(* ===== verification/HandlerTheorems.v ===== *)
(** * Theorems on the handlers

    What an endpoint shows and to whom, what it leaves in the trail, and what its
    parameters mean. *)

From Stdlib Require Import Ascii DecimalString SpecFloat Sorting.Sorted.
From S2P Require Import Prelude Golang Calendar Errors Models Store Schema Logic Net Gateway Notification Crypto Token Invite Password AuthUser AuthHandlers BillingRepo BuildingRepo BuildingService Occupancy Calc Period PaymentRepo PaymentService Http Maintenance Expense Announcement Dashboard NotificationHandlers BuildingHandlers BillingHandlers CalendarSpec PaymentHandlers Middleware Config BillingLemmas BuildingSpec AuthSpec PanelSpec PaymentSpec Server ServerRun Sample AuthTheorems PanelTheorems BuildingTheorems BillingTheorems SystemTheorems PaymentTheorems ServerTheorems.

Lemma pair_snd {A B} (p : A * B) a : p.1 = a → p = (a, p.2).
Proof. destruct p. by intros <-. Qed.

(** ** The trail an audited handler leaves *)

(** A successful answer of an audited handler, and the entry it appended unless
    the statement failed. *)
Lemma audited_trail {codec : UuidCodec} {A} action ot c (m : M (Reply A * Audited)) env w r w' :
  audited action ot c m env w = (Ok r, w') →
  ∃ a w1, m env w = (Ok (r, a), w1) ∧
    (reply_status r < 400 → env_fault env (w_tick w1) = None →
     w_db w' = set_audit_logs (db_audit_logs (w_db w1) ++
       [MkAuditLog (us_ID <$> hc_User c) action ot (ctx_object_id (ad_Object a)) (ad_Before a)
          (ad_After a) (env_now env (w_tick w1))]) (w_db w1)).
Proof.
  unfold audited, Audit_Middleware, Audit_Append, ignore_err, attempt, stmt. unfold mbind, M_bind, mret, M_ret.
  destruct (m env w) as [[[r1 a]|e|s] w1] eqn:E; cbn; [|by intros [=]..]. rewrite Z.geb_leb.
  destruct (Z.leb_spec 400 (reply_status r1)); cbn.
  { intros [= <- <-]. exists a, w1. split; [done|lia]. }
  destruct (env_fault env (w_tick w1)) eqn:Ef; cbn; intros [= <- <-];
    exists a, w1; (split; [done|]); intros _; rewrite Ef; done.
Qed.

Lemma replying_audited_Ok {A} err (m : M (Reply A * Audited)) env w status (a : A) ad w' :
  replying_audited err m env w = (Ok (ReplyJSON status a, ad), w') →
  m env w = (Ok (ReplyJSON status a, ad), w').
Proof.
  unfold replying_audited, attempt. unfold mbind, M_bind, mret, M_ret.
  destruct (m env w) as [[[r1 a1]|e|s] w1]; cbn; intros [=]; congruence.
Qed.

Lemma replying_Ok {A} err (m : M (Reply A)) env w status (a : A) w' :
  replying err m env w = (Ok (ReplyJSON status a), w') → m env w = (Ok (ReplyJSON status a), w').
Proof.
  unfold replying, attempt. unfold mbind, M_bind, mret, M_ret.
  destruct (m env w) as [[r1|e|s] w1]; cbn; intros [=]; congruence.
Qed.

Lemma reads_requireManager c d :
  reads (requireManager c) d (λ u, hc_User c = Some u ∧ us_Role u = RoleManager).
Proof.
  unfold requireManager. destruct (hc_User c) as [u|]; [|apply reads_fail].
  case_bool_decide; [by apply reads_ret|apply reads_fail].
Qed.

Lemma reads_param_id {codec : UuidCodec} c name d :
  reads (param_id c name) d (λ id, uuid_Parse (hc_Param c name) = Some id).
Proof. unfold param_id. case_match; [by apply reads_ret|apply reads_fail]. Qed.

Lemma holds_reads_bind {A B} (m : M A) (f : A → M B) d P (Q : Res B → DB → Prop) :
  reads m d P → (∀ a, P a → holds (f a) d Q) → (∀ e, Q (Err e) d) → (∀ s, Q (Panic s) d) →
  holds (m ≫= f) d Q.
Proof.
  intros Hm Hf He Hs. apply holds_bind. eapply holds_mono; [exact Hm|].
  intros [a|e|s] d' [-> Ha]; cbn [after]; auto.
Qed.

(** ** The history of a unit *)

#[local] Instance newest_log_strict : StrictWeak newest_log.
Proof. split; unfold newest_log; intros *; rewrite ?Z.ltb_lt, ?Z.ltb_ge; lia. Qed.

Lemma elem_of_unit_log id d l : l ∈ unit_log id d ↔ l ∈ db_audit_logs d ∧ about_unit id l = true.
Proof.
  unfold unit_log. rewrite sort_by_Permutation, !list_elem_of_In, filter_In, <- in_rev. done.
Qed.

(** A successful update: the unit before, and what is left for the trail. *)
Definition UnitUpdated {codec : UuidCodec} (c : HttpCall) (d : DB) (r : Res (Reply Unit * Audited))
    (d' : DB) : Prop :=
  match r with
  | Ok (rep, a) => ∃ mgr id before after_, rep = ReplyJSON 200 after_ ∧ hc_User c = Some mgr ∧
      uuid_Parse (hc_Param c "id") = Some id ∧ row_at d id = Some before ∧
      a = left_object id (Some (SnUnit before)) (Some (SnUnit after_)) ∧
      db_audit_logs d' = db_audit_logs d
  | _ => True
  end.

Lemma holds_updateUnit {codec : UuidCodec} {map_order : MapOrder} c body d :
  holds (mgr ← requireManager c; id ← param_id c "id"; i ← bind_body msgNumberRequired body;
         '(u, before) ← UpdateUnit (Some mgr) id i;
         mret (ReplyJSON 200 u, left_object id (Some (SnUnit before)) (Some (SnUnit u)))) d
    (UnitUpdated c d).
Proof.
  eapply holds_reads_bind; [apply reads_requireManager| |done..]. intros mgr [Hu _].
  eapply holds_reads_bind; [apply reads_param_id| |done..]. intros id Hid.
  eapply (holds_reads_bind _ _ _ (λ _, True)); [destruct body; [by apply reads_ret|apply reads_fail]| |done..].
  intros i _. apply holds_bind. unfold UpdateUnit.
  eapply holds_reads_bind; [apply reads_authorizedUnit| |done..]. intros before [Hrow _].
  eapply (holds_reads_bind _ _ _ (λ _, True)); [by apply reads_lift| |done..]. intros after_ _.
  apply holds_bind, holds_map_err. unfold UpdateUnit_row. apply holds_map_err.
  eapply (holds_mono _ _ (λ _ d', db_audit_logs d' = db_audit_logs d)).
  { apply (keeps_Save db_audit_logs). }
  intros [u|e|s] d' Hlog; cbn [after]; [|done..].
  apply holds_ret. cbn [after]. apply holds_ret. cbn. by exists mgr, id, before, u.
Qed.

(** C17: a unit's update that was recorded is in the unit's history ever after:
    when the handler answered 200 and no statement failed, then after any further
    requests the history of that unit, newest first, holds the entry with the
    manager, the unit as it was and the unit as it became; and the history is
    nothing but the trail's entries about the unit. *)
Theorem unit_update_in_history {codec : UuidCodec} {jwt : JwtLibrary} {bcrypt : Bcrypt}
    {unicode : UnicodeTables} {map_order : MapOrder} {pusher : PushNotifier}
    {gateway : PaymentGateway} {gateway_ok : GatewayOk} {loc : Location} {dates : RequiredDates}
    (sv : Server) (c c' : HttpCall) (body : option UnitInput) (env env' : Env) (w w1 w2 w3 : World)
    (u : Unit) (items : list AuditLog)
    (Hfaultless : ∀ t, env_fault env t = None)
    (Hupdate : updateUnit c body env w = (Ok (ReplyJSON 200 u), w1))
    (Hrun : rtc (server_step sv) (w_db w1) (w_db w2))
    (Hsame : hc_Param c' "id" = hc_Param c "id")
    (Hhistory : unitHistory c' env' w2 = (Ok (ReplyJSON 200 items), w3)) :
  ∃ id mgr before at_, uuid_Parse (hc_Param c "id") = Some id ∧ hc_User c = Some mgr ∧
    row_at (w_db w) id = Some before ∧
    MkAuditLog (Some (us_ID mgr)) "unit.update" "unit" (Some id) (Some (SnUnit before))
      (Some (SnUnit u)) at_ ∈ items ∧
    StronglySorted (sort_le newest_log) items ∧
    ∀ l, l ∈ items ↔ l ∈ db_audit_logs (w_db w2) ∧ about_unit id l = true.
Proof.
  unfold updateUnit in Hupdate. apply audited_trail in Hupdate as (a & wm & Hm & Hlog).
  apply replying_audited_Ok in Hm. specialize (Hlog ltac:(done) (Hfaultless _)).
  pose proof (holds_updateUnit c body (w_db w) env w eq_refl) as H. rewrite Hm in H. cbn in H.
  destruct H as (mgr & id & before & after_ & [= <-] & Hu & Hid & Hrow & -> & Hkeep).
  apply replying_Ok in Hhistory.
  assert (holds (mgr ← requireManager c'; id ← param_id c' "id"; GetUnit (Some mgr) id;;
    items ← as_internal "خطا در دریافت تاریخچه تغییرات." (query (unit_log id));
    mret (ReplyJSON 200 items)) (w_db w2) (λ r _, ∀ l, r = Ok (ReplyJSON 200 l) → l = unit_log id (w_db w2)))
    as Hitems.
  { eapply holds_reads_bind; [apply reads_requireManager| |done..]. intros ? _.
    eapply holds_reads_bind; [apply reads_param_id| |done..]. rewrite Hsame, Hid. intros ? [= <-].
    eapply holds_reads_bind; [apply reads_authorizedUnit| |done..]. intros ? _.
    eapply (holds_reads_bind _ _ _ (eq (unit_log id (w_db w2)))).
    - by apply reads_map_err, reads_query.
    - intros ? <-. apply holds_ret. congruence.
    - done.
    - done. }
  specialize (Hitems env' w2 eq_refl). rewrite Hhistory in Hitems. specialize (Hitems items eq_refl).
  destruct (upheld_run _ upheld_trail sv _ _ Hrun) as [l Hgrow].
  exists id, mgr, before, (env_now env (w_tick wm)). subst items. split_and!; try done.
  - apply elem_of_unit_log. split; [|cbn; unfold about_unit; by rewrite !bool_decide_eq_true_2].
    rewrite Hgrow, Hlog, Hu. cbn. rewrite !elem_of_app. left. right. by left.
  - apply sort_by_sorted, _.
  - intros x. apply elem_of_unit_log.
Qed.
___
- **WHAT TO DO**
Each line holding the word "MkAuditLog" must be copied from the data.

- **ANSWER TO THIS EXERCISE**
       [MkAuditLog (us_ID <$> hc_User c) action ot (ctx_object_id (ad_Object a)) (ad_Before a)
    MkAuditLog (Some (us_ID mgr)) "unit.update" "unit" (Some id) (Some (SnUnit before))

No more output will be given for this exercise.